Tue Dec 3. Huffman coding. Frequency-based compression and variable-length encoding. Decoding and prefix-free codes. PFC as rooted trees. Finding the optimal tree. Top-down greedy algorithm. Huffman algorithm. Proof of optimality. Slides and notes.

Thu Dec 5. Burrows-Wheeler transform. Run-length encoding. The Burrows-Wheeler transform. Building the table. Inverse transform. Searching for a pattern. First-last property. Why repeats are turned into runs. Slides and an online BW script.

See also https://www.coursera.org/lecture/algorithms-on-strings/burrows-wheeler-transform-GAA6S

Tue Dec 10. Gradient descent. Gradient descent, application of gradient descent to linear regression, learning rate and convergence, stochastic and batch gradient descent, gradient descent with momentum. Slides and the Python script practical are available in the Google group discussion.

Thu Dec 12. Introduction to Computer Vision: sample research and applications of computer vision, image formation, case studies in image recognition and 3D reconstruction, filtering and convolutions, blurring and sharpening, filtering with Gaussians and derivative of Gaussians. Slides and the Python script practical are available in the Google group discussion.

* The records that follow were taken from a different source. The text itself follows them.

(** ** The pipeline as a whole *)

(** Every run of the whole pipeline with a model object is a [pipeline_run]
    from the state the model was in, over the first [max_frames] frames the
    video decodes to, at 640x360. *)
Lemma process_video_run files video_path m max_frames st r st' tr :
  process_video files video_path (PyYOLO m) max_frames st = (r, st', tr) ->
  pipeline_run m (640, 360) st
               (firstn (Z.to_nat max_frames) (decodable files video_path))
               r st' (inferences tr).
Proof.
  rewrite process_video_unfold. cbv zeta. unfold decodable.
  change (select_size (PyYOLO m)) with (640, 360).
  destruct (opened (cv2_VideoCapture files video_path)) eqn:Hopen.
  - destruct (frame_loop (PyYOLO m) (640, 360) max_frames true
                (pending (cv2_VideoCapture files video_path)) 0 [] st)
      as [[r1 st1] tr1] eqn:Hloop.
    apply frame_loop_run in Hloop as (r' & -> & Hrun).
    rewrite Z.sub_0_r in Hrun.
    destruct r' as [new|e]; cbn [after app]; intros [= <- <- <-].
    + unfold inferences in *. cbn [flat_map app]. rewrite flat_map_app.
      cbn [flat_map]. rewrite app_nil_r. exact Hrun.
    + exact Hrun.
  - rewrite frame_loop_done by reflexivity. intros [= <- <- <-].
    rewrite (unopened_pending _ _ Hopen), firstn_nil. constructor.
Qed.

Lemma firstn_min {A} (l : list A) n : firstn (Nat.min (length l) n) l = firstn n l.
Proof.
  destruct (Nat.le_ge_cases n (length l)) as [H|H].
  - rewrite Nat.min_r by exact H. reflexivity.
  - rewrite Nat.min_l by exact H. rewrite !firstn_all2 by lia. reflexivity.
Qed.

(** A run of the whole pipeline with a model object that returns. *)
Lemma process_video_returns files video_path m max_frames st out st' tr :
  process_video files video_path (PyYOLO m) max_frames st = (Ok out, st', tr) ->
  length out = Nat.min (length (decodable files video_path)) (Z.to_nat max_frames) /\
  pipeline_run m (640, 360) st (firstn (length out) (decodable files video_path))
               (Ok out) st' (inferences tr).
Proof.
  intros Hrun. apply process_video_run in Hrun.
  destruct (pipeline_run_returns _ _ _ _ _ _ _ Hrun) as (Hlen & _).
  rewrite length_firstn, Nat.min_comm in Hlen.
  split; [exact Hlen|]. rewrite Hlen, firstn_min. exact Hrun.
Qed.

(** X1. No call returns an image of another size than 640x360: a model
    object never compares equal to the file name, and a [str], which can,
    cannot be called on the first frame. *)
Lemma process_video_frame_size files video_path model max_frames st out st' tr :
  process_video files video_path model max_frames st = (Ok out, st', tr) ->
  Forall (fun img => shape img = (640, 360)) out.
Proof.
  destruct model as [s|m].
  - rewrite process_video_unfold. cbv zeta.
    destruct (frame_loop (PyStr s) (select_size (PyStr s)) max_frames
                (opened (cv2_VideoCapture files video_path))
                (pending (cv2_VideoCapture files video_path)) 0 [] st)
      as [[[out1|e] st1] tr1] eqn:Hloop; [|discriminate].
    intros [= <- <- <-]. apply frame_loop_str in Hloop as ->. constructor.
  - intros Hrun. apply process_video_run in Hrun.
    apply pipeline_run_returns in Hrun as (_ & _ & _ & Hshape). exact Hshape.
Qed.

(** X2. The capture is opened once on every run; it is released once when
    the run returns and not at all when it raises. *)
Lemma process_video_handle files video_path model max_frames st :
  let run := process_video files video_path model max_frames st in
  count is_open (snd run) = 1%nat /\
  count is_release (snd run) = (if is_ok (fst (fst run)) then 1 else 0)%nat.
Proof.
  cbv zeta. rewrite process_video_unfold. cbv zeta.
  pose proof (frame_loop_handle model (select_size model) max_frames
                (opened (cv2_VideoCapture files video_path))
                (pending (cv2_VideoCapture files video_path)) 0 [] st) as [Ho Hr].
  destruct (frame_loop model (select_size model) max_frames
              (opened (cv2_VideoCapture files video_path))
              (pending (cv2_VideoCapture files video_path)) 0 [] st)
    as [[[out|e] st1] tr1]; simpl in *.
  - change (EvOpen video_path (opened (cv2_VideoCapture files video_path))
              :: tr1 ++ [EvRelease])
      with ([EvOpen video_path (opened (cv2_VideoCapture files video_path))]
              ++ tr1 ++ [EvRelease]).
    rewrite !count_app, Ho, Hr. split; reflexivity.
  - change (EvOpen video_path (opened (cv2_VideoCapture files video_path)) :: tr1)
      with ([EvOpen video_path (opened (cv2_VideoCapture files video_path))] ++ tr1).
    rewrite !count_app, Ho, Hr. split; reflexivity.
Qed.

(** C2. For a video with N decodable frames and a cap M, [process_video],
    given a model whose calls do not raise and whose boxes can be drawn,
    returns a list (the whole batch, not a stream) of exactly min(N, M)
    images ([Z.to_nat M] is M for a cap M >= 0), in the order of the video:
    the i-th is the i-th frame, resized and carrying the overlays of the
    boxes that the model, called on it after the frames before it, returned
    for it; with no cap given, M is 100. *)
Theorem process_video_returns_min_frames
    files video_path (m : YOLO MState) max_frames st :
  well_behaved m ->
  exists out st' tr,
    process_video files video_path (PyYOLO m) max_frames st = (Ok out, st', tr) /\
    length out = Nat.min (length (decodable files video_path)) (Z.to_nat max_frames) /\
    (0 <= max_frames ->
     Z.of_nat (length out)
     = Z.min (Z.of_nat (length (decodable files video_path))) max_frames) /\
    map picture out = map picture (firstn (length out) (decodable files video_path)) /\
    pipeline_run m (640, 360) st (firstn (length out) (decodable files video_path))
                 (Ok out) st' (inferences tr) /\
    process_video_default files video_path (PyYOLO m)
    = process_video files video_path (PyYOLO m) 100.
Proof.
  intros Hm.
  destruct (frame_loop_total m (640, 360) max_frames
              (opened (cv2_VideoCapture files video_path))
              (pending (cv2_VideoCapture files video_path)) Hm 0 [] st)
    as (out & st' & tr1 & Hloop).
  pose proof (process_video_unfold files video_path (PyYOLO m) max_frames st) as Hrun.
  cbv zeta in Hrun. change (select_size (PyYOLO m)) with (640, 360) in Hrun.
  rewrite Hloop in Hrun.
  exists out, st', (EvOpen video_path (opened (cv2_VideoCapture files video_path))
                      :: tr1 ++ [EvRelease]).
  destruct (process_video_returns _ _ _ _ _ _ _ _ Hrun) as [Hlen Hall].
  split; [exact Hrun|]. split; [exact Hlen|]. split; [lia|].
  split; [apply (pipeline_run_returns _ _ _ _ _ _ _ Hall)|].
  split; [exact Hall|reflexivity].
Qed.

(** C4 (amended). When the source cannot be opened or has no readable frame,
    [process_video] raises nothing and returns the empty list, whatever the
    model and the cap; no frame is resized, inferred on or kept. The capture
    that did not open is never read; the one that opened without a frame is
    read once (when the cap admits a frame), the read fails and the loop
    ends. *)
Theorem process_video_nothing_to_decode
    files video_path (model : PyVal MState) max_frames st :
  decodable files video_path = [] ->
  process_video files video_path model max_frames st =
  (Ok [], st,
   EvOpen video_path (opened (cv2_VideoCapture files video_path))
     :: (if opened (cv2_VideoCapture files video_path) && (0 <? max_frames)
         then [EvRead false] else [])
     ++ [EvRelease]).
Proof.
  unfold decodable. intros Hnone. rewrite process_video_unfold. cbv zeta.
  rewrite Hnone.
  destruct (opened (cv2_VideoCapture files video_path) && (0 <? max_frames)) eqn:Hc.
  - rewrite frame_loop_eof by exact Hc. reflexivity.
  - rewrite frame_loop_done by exact Hc. reflexivity.
Qed.

(** C5. With [max_frames = 0], [process_video] returns the empty list for
    every video and every model: the capture is opened, nothing is read, and
    the capture is released. *)
Theorem process_video_zero_cap files video_path (model : PyVal MState) st :
  process_video files video_path model 0 st =
  (Ok [], st,
   [EvOpen video_path (opened (cv2_VideoCapture files video_path)); EvRelease]).
Proof.
  rewrite process_video_unfold. cbv zeta.
  rewrite frame_loop_done; [reflexivity|].
  rewrite Z.ltb_irrefl. apply andb_false_r.
Qed.

(** C6. Every run of [process_video] with a model object, whether it
    returns or raises, goes over the first [max_frames] frames of the video
    in order, and in each iteration calls the model, in the state the
    iteration before left it in, on the frame resized to 640x360 with the
    confidence threshold 0.3; the image it keeps is that resized frame
    carrying, for every box the call returned, none filtered out, a rectangle
    on the box's integer corners and the label "<class name> <confidence to
    two decimals>" ten pixels above the top-left corner, both in colour
    (0, 255, 0) and thickness 2, the label at font scale 0.5. The calls it
    records are these calls and no other; it stops, raising, at the first
    call that raises or returns a box that cannot be drawn. *)
Theorem process_video_draws_every_detection
    files video_path (m : YOLO MState) max_frames st :
  let run := process_video files video_path (PyYOLO m) max_frames st in
  pipeline_run m (640, 360) st
               (firstn (Z.to_nat max_frames) (decodable files video_path))
               (fst (fst run)) (snd (fst run)) (inferences (snd run)).
Proof.
  intros run. apply process_video_run. subst run.
  destruct (process_video files video_path (PyYOLO m) max_frames st) as [[r st'] tr].
  reflexivity.
Qed.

Tue Dec 17. PCA. Approximating data with a single feature. Projections. Sum of squared residuals. From minimization to maximization. Scaling. The correlation matrix. Maximizing a quadratic form under constraints.

Thu Dec 19. PCA. Eigenvectors and eigenvalues. Positive-semidefinite matrices. Orthonormal bases of R^n from eigenvectors of PSD matrix. Maximizing the variance of the projections. The first eigenvector. Explained variance. Extension to k components. Link between k-PCA and k-means.

Some concise notes. Python script.

Fridays (programming)

Fri Sep 27. First steps in Python. Data types (int, str, float, list, ...). Variables and assignments. Reading the input with input(). Expressions and their evaluation. Operators and data types. Precedence of operators. Conditional statements (if, else). Lists: creation, access, indexing. Loops (for ... in ...). Appending to and reversing a list. The range(n) function. A simple primality testing algorithm. Scripts: sep27.zip. Supporting material: https://docs.python.org/3/tutorial/

Fri Oct 4. Functions. Function arguments and return values. A faster prime checker. Finding the longest run of consecutive characters in a string. Conditional expressions. Function arguments and local variables. Jupyter notebook.

Fri Oct 11. Writing a linear algebra library. More on lists. List indexing and slicing. Nested lists. List comprehension. Conditional list comprehension. Nested list comprehension. Modules. List of exercises. Class Python script and notebook. See the relevant sections of the Python Tutorial.

Fri Nov 8. Opening, reading, writing files. Counting letters. Dictionaries. Scripts here.

Fri Nov 15. Classes and objects. The constructor. Attributes: data attributes and methods. Writing a counter class. Source: http://collabedit.com/her8g.

Fri Nov 22. Hierarchical clustering. Computing the distance matrix. Creating a base class and a derived class. Skeleton of the module: libcluster.py.

Fri Nov 29. Recursive functions. Factorial. Fibonacci. Combinatorial explosion. Memoization using dictionaries. Recursive version of max, palindrome, reverse. The Mergesort sorting algorithm.

Fri Dec 6. Naive Bayes. Scripts and data here.